Lemma obey_fine o s : ready s -> well_formed (Judger.buffer_size s) o -> exists s' a, obey o s = Some (s', a) /\ fine s s' /\ answers o a.
Proof.
  intros Hs Ho. destruct o as [req|off len|off data|dst src len|now c dst len hex|now c src len hex]; cbn [obey well_formed] in *.
  - destruct (judge_fine req s Hs Ho) as (s' & r & -> & Hf). by eexists _, _.
  - unfold Judger.clear_buffer. destruct (Judger.in_buffer _ _ _); [|by eexists _, _]. eexists _, _.
    split; [reflexivity|]. split; [|done]. apply new_buffer_ready; [done|apply byte_map_zero, Hs].
  - unfold Judger.write_buffer. destruct (Judger.in_buffer _ _ _); [|by eexists _, _]. eexists _, _.
    split; [reflexivity|]. split; [|done]. apply new_buffer_ready; [done|]. apply byte_map_write; [apply Hs|by apply bytes_ztake].
  - unfold Judger.copy_buffer. cbv zeta. destruct (_ && _); [|by eexists _, _]. eexists _, _.
    split; [reflexivity|]. split; [|done]. apply new_buffer_ready; [done|]. apply byte_map_write; [apply Hs|apply bytes_of_map, Hs].
  - destruct (load_fine now c dst len hex s Hs) as (s' & r & -> & Hf); [apply Ho..|]. by eexists _, _.
  - destruct (store_fine now c src len hex s Hs) as (s' & r & -> & Hf); [apply Ho..|]. by eexists _, _.
Qed.

Lemma session_fine os : forall s, ready s -> Forall (well_formed (Judger.buffer_size s)) os ->
  exists s' l, session os s = Some (s', l) /\ fine s s' /\ Forall2 answers os l.
Proof.
  induction os as [|o os IH]; intros s Hs Hos; cbn [session]; [by exists s, []|].
  apply Forall_cons in Hos as [Ho Hos]. destruct (obey_fine o s Hs Ho) as (s1 & a & -> & [H1 E1] & Ha). cbn.
  assert (Es : Judger.buffer_size s1 = Judger.buffer_size s) by (injection E1; done).
  destruct (IH s1 H1 ltac:(by rewrite Es)) as (s2 & l & -> & [H2 E2] & Hl). cbn. exists s2, (a :: l).
  split; [done|]. split; [split; [done|by rewrite E2]|by constructor].
Qed.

-------------------------

◆ Work instruction
Reproduce each line of the material above precisely.

◆ Output
Lemma obey_fine o s : ready s -> well_formed (Judger.buffer_size s) o -> exists s' a, obey o s = Some (s', a) /\ fine s s' /\ answers o a.
Proof.
  intros Hs Ho. destruct o as [req|off len|off data|dst src len|now c dst len hex|now c src len hex]; cbn [obey well_formed] in *.
  - destruct (judge_fine req s Hs Ho) as (s' & r & -> & Hf). by eexists _, _.
  - unfold Judger.clear_buffer. destruct (Judger.in_buffer _ _ _); [|by eexists _, _]. eexists _, _.
    split; [reflexivity|]. split; [|done]. apply new_buffer_ready; [done|apply byte_map_zero, Hs].
  - unfold Judger.write_buffer. destruct (Judger.in_buffer _ _ _); [|by eexists _, _]. eexists _, _.
    split; [reflexivity|]. split; [|done]. apply new_buffer_ready; [done|]. apply byte_map_write; [apply Hs|by apply bytes_ztake].
  - unfold Judger.copy_buffer. cbv zeta. destruct (_ && _); [|by eexists _, _]. eexists _, _.
    split; [reflexivity|]. split; [|done]. apply new_buffer_ready; [done|]. apply byte_map_write; [apply Hs|apply bytes_of_map, Hs].
  - destruct (load_fine now c dst len hex s Hs) as (s' & r & -> & Hf); [apply Ho..|]. by eexists _, _.
  - destruct (store_fine now c src len hex s Hs) as (s' & r & -> & Hf); [apply Ho..|]. by eexists _, _.
Qed.

Lemma session_fine os : forall s, ready s -> Forall (well_formed (Judger.buffer_size s)) os ->
  exists s' l, session os s = Some (s', l) /\ fine s s' /\ Forall2 answers os l.
Proof.
  induction os as [|o os IH]; intros s Hs Hos; cbn [session]; [by exists s, []|].
  apply Forall_cons in Hos as [Ho Hos]. destruct (obey_fine o s Hs Ho) as (s1 & a & -> & [H1 E1] & Ha). cbn.
  assert (Es : Judger.buffer_size s1 = Judger.buffer_size s) by (injection E1; done).
  destruct (IH s1 H1 ltac:(by rewrite Es)) as (s2 & l & -> & [H2 E2] & Hl). cbn. exists s2, (a :: l).
  split; [done|]. split; [split; [done|by rewrite E2]|by constructor].
Qed.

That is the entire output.